35.times.each{ putc rand7.to_s }

Answer 12

Another answer which appears to have not been covered here:

int rand7() {
  int r = 7 / 2;
  for (int i = 0; i < 28; i++)
    r = ((rand5() - 1) * 7 + r) / 5;
  return r + 1;
}

On every iteration r is a random value between 0 and 6 inclusive. This is appended (base 7) to a random value between 0 and 4 inclusive, and the result is divided by 5, giving a new random value in the range of 0 to 6 inclusive. r starts with a substantial bias (r = 3 is very biased!) but each iteration divides that bias by 5.

This method is not perfectly uniform; however, the bias is vanishingly small. Something in the order of 1/(2**64). What's important about this approach is that it has constant execution time (assuming rand5() also has constant execution time).

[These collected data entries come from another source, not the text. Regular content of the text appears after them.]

(* ===== verification/GeneralSymbols.v ===== *)
(** Recovery symbols of either axis ([GeneralRecoverySymbol] in
    [encoding/symbols.rs] of [walrus-core]).

    A symbol lies on a primary and on a secondary sliver and can be used to
    recover both; its proof is against the root of one of them, the source.  A
    [SliverType] is an axis. *)
From S2P Require Import Prelude Crypto WalrusMerkle WalrusConfig Rslh WalrusOpen ReedSolomon BlobEncoding BlobMatrix Decoder Slivers.

Inductive EitherDecodingSymbol :=
  | PrimaryDecodingSymbol (symbol : DecodingSymbol)
  | SecondaryDecodingSymbol (symbol : DecodingSymbol).
Record SymbolId := {
  id_primary : Z;
  id_secondary : Z;
}.
Record GeneralRecoverySymbol := {
  gs_symbol : EitherDecodingSymbol;
  gs_target_index : Z;
  gs_proof : list Node;
}.

Definition sliver_index_of (id : SymbolId) (sliver_type : EncodingAxis) : Z :=
  match sliver_type with Primary => id_primary id | Secondary => id_secondary id end.
Definition either_symbol (e : EncodingAxis) (symbol : DecodingSymbol) : EitherDecodingSymbol :=
  match e with Primary => PrimaryDecodingSymbol symbol | Secondary => SecondaryDecodingSymbol symbol end.
Definition either_inner (s : EitherDecodingSymbol) : DecodingSymbol :=
  match s with PrimaryDecodingSymbol symbol | SecondaryDecodingSymbol symbol => symbol end.
Definition source_type (s : EitherDecodingSymbol) : EncodingAxis :=
  match s with PrimaryDecodingSymbol _ => Secondary | SecondaryDecodingSymbol _ => Primary end.
Definition source_index (s : EitherDecodingSymbol) : Z := ds_index (either_inner s).

Definition general_id (g : GeneralRecoverySymbol) : SymbolId :=
  match gs_symbol g with
  | PrimaryDecodingSymbol symbol => {| id_primary := gs_target_index g; id_secondary := ds_index symbol |}
  | SecondaryDecodingSymbol symbol => {| id_primary := ds_index symbol; id_secondary := gs_target_index g |}
  end.
Definition proof_axis (g : GeneralRecoverySymbol) : EncodingAxis :=
  match gs_symbol g with PrimaryDecodingSymbol _ => Secondary | SecondaryDecodingSymbol _ => Primary end.
Definition from_recovery_symbol (e : EncodingAxis) (symbol : RecoverySymbol) (target_index : Z) : GeneralRecoverySymbol :=
  {| gs_symbol := either_symbol e (rc_symbol symbol); gs_target_index := target_index; gs_proof := rc_proof symbol |}.
(** [From<GeneralRecoverySymbol>] for the decoding symbols of an axis. *)
Definition into_decoding_symbol (e : EncodingAxis) (g : GeneralRecoverySymbol) : DecodingSymbol :=
  match e, gs_symbol g with
  | Primary, PrimaryDecodingSymbol symbol | Secondary, SecondaryDecodingSymbol symbol => symbol
  | Primary, SecondaryDecodingSymbol symbol | Secondary, PrimaryDecodingSymbol symbol =>
      {| ds_index := gs_target_index g; ds_data := ds_data symbol |}
  end.
Definition get_expected_root (g : GeneralRecoverySymbol) (md : BlobMetadata) (n_shards : Z) : option Node :=
  let source_sliver_type := source_type (gs_symbol g) in
  get_sliver_hash md (to_pair_index (is_primary source_sliver_type) (source_index (gs_symbol g)) n_shards) source_sliver_type.
Definition usable (g : GeneralRecoverySymbol) (target_index : Z) (target_type : EncodingAxis) : bool :=
  (bool_decide (source_type (gs_symbol g) <> target_type) && (gs_target_index g =? target_index))
  || (source_index (gs_symbol g) =? target_index).

Section GeneralSymbol.
Context `{HC : Crypto}.
Definition general_verify (g : GeneralRecoverySymbol) (md : BlobMetadata) (c : ReedSolomonEncodingConfig)
    (target_index : Z) (target_type : EncodingAxis) : outcome SymbolVerificationError unit :=
  let n_shards := rs_n_shards c in
  ensure (source_index (gs_symbol g) <? n_shards) SymbolIndexTooLarge ;;
  ensure (gs_target_index g <? n_shards) SymbolIndexTooLarge ;;
  size ← attempt (metadata_symbol_size md c);
  ensure (match size with inr s => zlen (ds_data (either_inner (gs_symbol g))) =? s | inl _ => false end) SymbolWrongSize ;;
  ensure (usable g target_index target_type) SymbolNotUsable ;;
  expected_root ← ok_or (get_expected_root g md n_shards) InvalidMetadata;
  map_err (verify_proof (gs_proof g) expected_root (Z.to_nat n_shards) (ds_data (either_inner (gs_symbol g)))
    (Z.to_nat (gs_target_index g))) InvalidProof.
End GeneralSymbol.

Section Encoded.
Context `{HC : Crypto} {HL : CryptoLaws HC}.
Context `{R : ReedSolomon} `{D : ReedSolomonDecode}
  {RL : ReedSolomonLaws R} {DL : ReedSolomonDecodeLaws R D} {RC : ReedSolomonCommutes R}.
Context (k1 k2 n s : nat) (blob : bytes) (HS : Supported k1 k2 n s blob).
Context (Hsize : symbol_size_for_blob (config k1 k2 n) (zlen blob) = Ok (Z.of_nat s)).
Local Notation mn := (Z.of_nat n).
Local Notation conf := (config k1 k2 n).
Local Notation md := (metadata (committed_metadata k1 k2 n s blob)).

(** The axis of the sliver that the symbol was made to recover. *)
Definition symbol_axis (g : GeneralRecoverySymbol) : EncodingAxis := OrthogonalAxis (source_type (gs_symbol g)).
(** The recovery symbol of that axis. *)
Definition as_recovery_symbol (g : GeneralRecoverySymbol) : RecoverySymbol :=
  {| rc_symbol := either_inner (gs_symbol g); rc_proof := gs_proof g |}.
Lemma general_verify_eq g t T : 
  general_verify g md conf t T
  = (ensure (source_index (gs_symbol g) <? mn) SymbolIndexTooLarge ;;
     ensure (gs_target_index g <? mn) SymbolIndexTooLarge ;;
     ensure (zlen (ds_data (either_inner (gs_symbol g))) =? Z.of_nat s) SymbolWrongSize ;;
     ensure (usable g t T) SymbolNotUsable ;;
     recovery_symbol_verify (symbol_axis g) (as_recovery_symbol g) mn (Z.of_nat s) md (gs_target_index g)).
Proof using All.
  unfold general_verify. rewrite (metadata_symbol_size_ok k1 k2 n s blob Hsize).
  cbn [attempt mbind outcome_bind rs_n_shards config].
  unfold recovery_symbol_verify. cbn [as_recovery_symbol rc_symbol rc_proof].
  change (ds_index (either_inner (gs_symbol g))) with (source_index (gs_symbol g)).
  destruct (source_index (gs_symbol g) <? mn); [|done]. cbn [ensure mbind outcome_bind].
  destruct (gs_target_index g <? mn); [|done]. cbn [ensure mbind outcome_bind].
  destruct (zlen (ds_data (either_inner (gs_symbol g))) =? Z.of_nat s); [|done]. cbn [ensure mbind outcome_bind].
  destruct (usable g t T); [|done]. cbn [ensure mbind outcome_bind].
  unfold get_expected_root, symbol_axis. by rewrite orthogonal_twice.
Qed.
Lemma symbol_of_id g : sliver_symbol k1 k2 n s blob (symbol_axis g) (Z.to_nat (source_index (gs_symbol g))) (Z.to_nat (gs_target_index g))
  = cell k1 k2 n s blob (Z.to_nat (id_primary (general_id g))) (Z.to_nat (id_secondary (general_id g))).
Proof using. unfold symbol_axis, general_id, source_index. by destruct (gs_symbol g). Qed.
(** C23: an accepted symbol is the one of the blob at the two indices of its [id], and
    lies on the target sliver, whose decoder gets its data at its index; except
    when it was made for a sliver of the target's type and the index of its
    source happens to be the target's. *)
Theorem general_verify_sound g t T :
  0 <= source_index (gs_symbol g) -> 0 <= gs_target_index g -> Forall node_ok (gs_proof g) ->
  collision_free (fun m => m ∈ symbol_msgs k1 k2 n s blob (symbol_axis g) (gs_target_index g) (as_recovery_symbol g)) ->
  general_verify g md conf t T = Ok tt ->
  ds_data (either_inner (gs_symbol g))
    = cell k1 k2 n s blob (Z.to_nat (id_primary (general_id g))) (Z.to_nat (id_secondary (general_id g))) /\
  (symbol_axis g = T -> source_index (gs_symbol g) <> t \/ gs_target_index g = t ->
     sliver_index_of (general_id g) T = t) /\
  (symbol_axis g <> T -> sliver_index_of (general_id g) T = t) /\
  (sliver_index_of (general_id g) T = t -> target_symbol k1 k2 n s blob T (Z.to_nat t) (into_decoding_symbol T g)).
Proof using All.
  intros Hi Ht Hp HQ H. rewrite general_verify_eq in H.
  apply bind_Ok_inv in H as (u1 & H1%ensure_Ok & H). apply bind_Ok_inv in H as (u2 & H2%ensure_Ok & H).
  apply bind_Ok_inv in H as (u3 & H3%ensure_Ok & H). apply bind_Ok_inv in H as (u4 & H4%ensure_Ok & H). bool_hyps.
  destruct (verified_symbol k1 k2 n s blob HS Hsize _ (symbol_axis g) (as_recovery_symbol g) (gs_target_index g) HQ ltac:(done)
    ltac:(by split) H) as (_ & Hsz & Htn & Hd).
  cbn [as_recovery_symbol rc_symbol] in Hd, Hsz. change (ds_index (either_inner (gs_symbol g))) with (source_index (gs_symbol g)) in Hd.
  assert (Hcell := Hd). rewrite symbol_of_id in Hcell. split; [exact Hcell|].
  assert ((source_type (gs_symbol g) <> T /\ gs_target_index g = t) \/ source_index (gs_symbol g) = t) as Hu.
  { unfold usable in H4. apply orb_true_iff in H4 as [H4|H4]; bool_hyps; [by left|by right]. }
  clear H4. unfold symbol_axis, source_index, general_id, into_decoding_symbol, target_symbol in *.
  destruct (gs_symbol g) as [x|x], T; cbn in *; repeat split; intros; try congruence; try lia; try (subst; cbn; done).
  all: by destruct Hu as [[? ?]|?].
Qed.

(** the symbol that a sliver gives for a sliver of the other type is accepted for
    either of the two, and gives the decoder of each the same data, at the index
    of the other. *)
Theorem general_symbol_recovers_both e i t : (i < n)%nat -> (t < n)%nat -> exists x,
  recovery_symbol_for_sliver conf (OrthogonalAxis e) (blob_sliver k1 k2 n s blob (OrthogonalAxis e) i)
    (Z.of_nat (pair_of n e t)) = Ok x /\
  let g := from_recovery_symbol e x (Z.of_nat t) in
  general_verify g md conf (Z.of_nat t) e = Ok tt /\
  general_verify g md conf (Z.of_nat i) (OrthogonalAxis e) = Ok tt /\
  into_decoding_symbol e g = {| ds_index := Z.of_nat i; ds_data := sliver_symbol k1 k2 n s blob e i t |} /\
  into_decoding_symbol (OrthogonalAxis e) g = {| ds_index := Z.of_nat t; ds_data := sliver_symbol k1 k2 n s blob e i t |}.
Proof using All.
  intros Hi Ht. destruct (recovery_symbol_ok k1 k2 n s blob HS Hsize e i t Hi Ht) as (proof & Hx & Hv).
  eexists. split; [exact Hx|]. cbv zeta. set (g := from_recovery_symbol _ _ _).
  assert (length (sliver_symbol k1 k2 n s blob e i t) = s) as Hl.
  { destruct e; cbn; by apply (cell_symbol k1 k2 n s blob HS). }
  assert (forall t' T, usable g t' T = true -> general_verify g md conf t' T = Ok tt) as Hver.
  { intros t' T Hu. rewrite general_verify_eq, Hu. unfold g, source_index, symbol_axis, as_recovery_symbol.
    destruct e; cbn [from_recovery_symbol gs_symbol gs_target_index gs_proof either_symbol rc_symbol rc_proof either_inner ds_index ds_data
      source_type OrthogonalAxis] in *; rewrite !(proj2 (Z.ltb_lt _ _)), Hl, Z.eqb_refl by lia; cbn [ensure mbind outcome_bind]; exact Hv. }
  split; [apply Hver|split; [apply Hver|]].
  - unfold usable, g. destruct e; cbn; by rewrite Z.eqb_refl.
  - unfold usable, source_index, g. destruct e; cbn; by rewrite Z.eqb_refl.
  - by destruct e.
Qed.
End Encoded.

(** ** Concrete runs *)

Section ParitySymbols.
Local Existing Instance parity_rs.
Local Existing Instance parity_rs_laws.
Local Existing Instance parity_decode.
Local Existing Instance parity_decode_laws.
Local Existing Instance parity_rs_commutes.
Local Notation three_metadata := (metadata (committed_metadata 1 2 3 2 three_bytes)).
(** The symbol that secondary sliver 1 gives for primary sliver 0. *)
Definition given_symbol : GeneralRecoverySymbol :=
  match recovery_symbol_for_sliver three_shards Secondary (blob_sliver 1 2 3 2 three_bytes Secondary 1) 0 with
  | Ok x => from_recovery_symbol Primary x 0
  | _ => {| gs_symbol := PrimaryDecodingSymbol {| ds_index := 0; ds_data := [] |}; gs_target_index := 0; gs_proof := [] |}
  end.
Lemma general_verify_sound_witness : ds_data (either_inner (gs_symbol given_symbol)) = cell 1 2 3 2 three_bytes 0 1.
Proof.
  destruct (general_verify_sound 1 2 3 2 three_bytes three_supported eq_refl given_symbol 0 Primary) as [H _].
  - vm_compute. discriminate.
  - vm_compute. discriminate.
  - vm_compute. repeat first [discriminate|constructor].
  - apply collision_free_list_ok. vm_compute. reflexivity.
  - vm_compute. reflexivity.
  - exact H.
Defined.
Lemma general_symbol_recovers_both_witness : exists x,
  general_verify (from_recovery_symbol Secondary x 2) three_metadata three_shards 2 Secondary = Ok tt.
Proof.
  destruct (general_symbol_recovers_both 1 2 3 2 three_bytes three_supported eq_refl Secondary 0 2) as (x & _ & H & _);
    [lia|lia|]. exists x. exact H.
Defined.
(** The same with two rows and one column. *)
Definition two_rows : ReedSolomonEncodingConfig := config 2 1 3.
Definition row_symbol : GeneralRecoverySymbol :=
  match recovery_symbol_for_sliver two_rows Secondary (blob_sliver 2 1 3 2 three_bytes Secondary 1) 0 with
  | Ok x => from_recovery_symbol Primary x 0
  | _ => given_symbol
  end.
(** the verification accepts a symbol for a sliver that it does not lie on: the
    symbol of primary sliver 0 and secondary sliver 1 passes for primary sliver 1,
    whose decoder is then given it at index 1 although the sliver has another
    symbol there. *)
Theorem general_verify_unusable :
  general_verify row_symbol (metadata (committed_metadata 2 1 3 2 three_bytes)) two_rows 1 Primary = Ok tt /\
  general_id row_symbol = {| id_primary := 0; id_secondary := 1 |} /\
  ds_index (into_decoding_symbol Primary row_symbol) = 1 /\
  ds_data (into_decoding_symbol Primary row_symbol) <> sliver_symbol 2 1 3 2 three_bytes Primary 1 1.
Proof. vm_compute. split_and!; [done..|]. discriminate. Qed.
End ParitySymbols.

No theoretical concerns that an unlucky call could iterate forever picking bad values.

---

Also, a sarcastic answer for good measure (deliberately or not, it has been covered):

1-5 is already within the range 1-7, therefore the following is a valid implementation:

int rand7() {
  return rand5();
}

Question did not ask for uniform distribution.

Answer 13

Similar to Martin's answer, but resorts to throwing entropy away much less frequently:

int rand7(void) {
  static int m = 1;
  static int r = 0;

  for (;;) {
    while (m <= INT_MAX / 5) {
      r = r + m * (rand5() - 1);
      m = m * 5;
    }
    int q = m / 7;
    if (r < q * 7) {
      int i = r % 7;
      r = r / 7;
      m = q;
      return i + 1;
    }
    r = r - q * 7;
    m = m - q * 7;
  }
}

Here we build up a random value between 0 and m-1, and try to maximise m by adding as much state as will fit without overflow (INT_MAX being the largest value that will fit in an int in C, or you can replace that with any large value that makes sense in your language and architecture).

Then; if r falls within the largest possible interval evenly divisible by 7 then it contains a viable result and we can divide that interval by 7 and take the remainder as our result and return the rest of the value to our entropy pool. Otherwise r is in the other interval which doesn't divide evenly and we have to discard and restart our entropy pool from that ill-fitting interval.

Compared with the popular answers in here, it calls rand5() about half as often on average.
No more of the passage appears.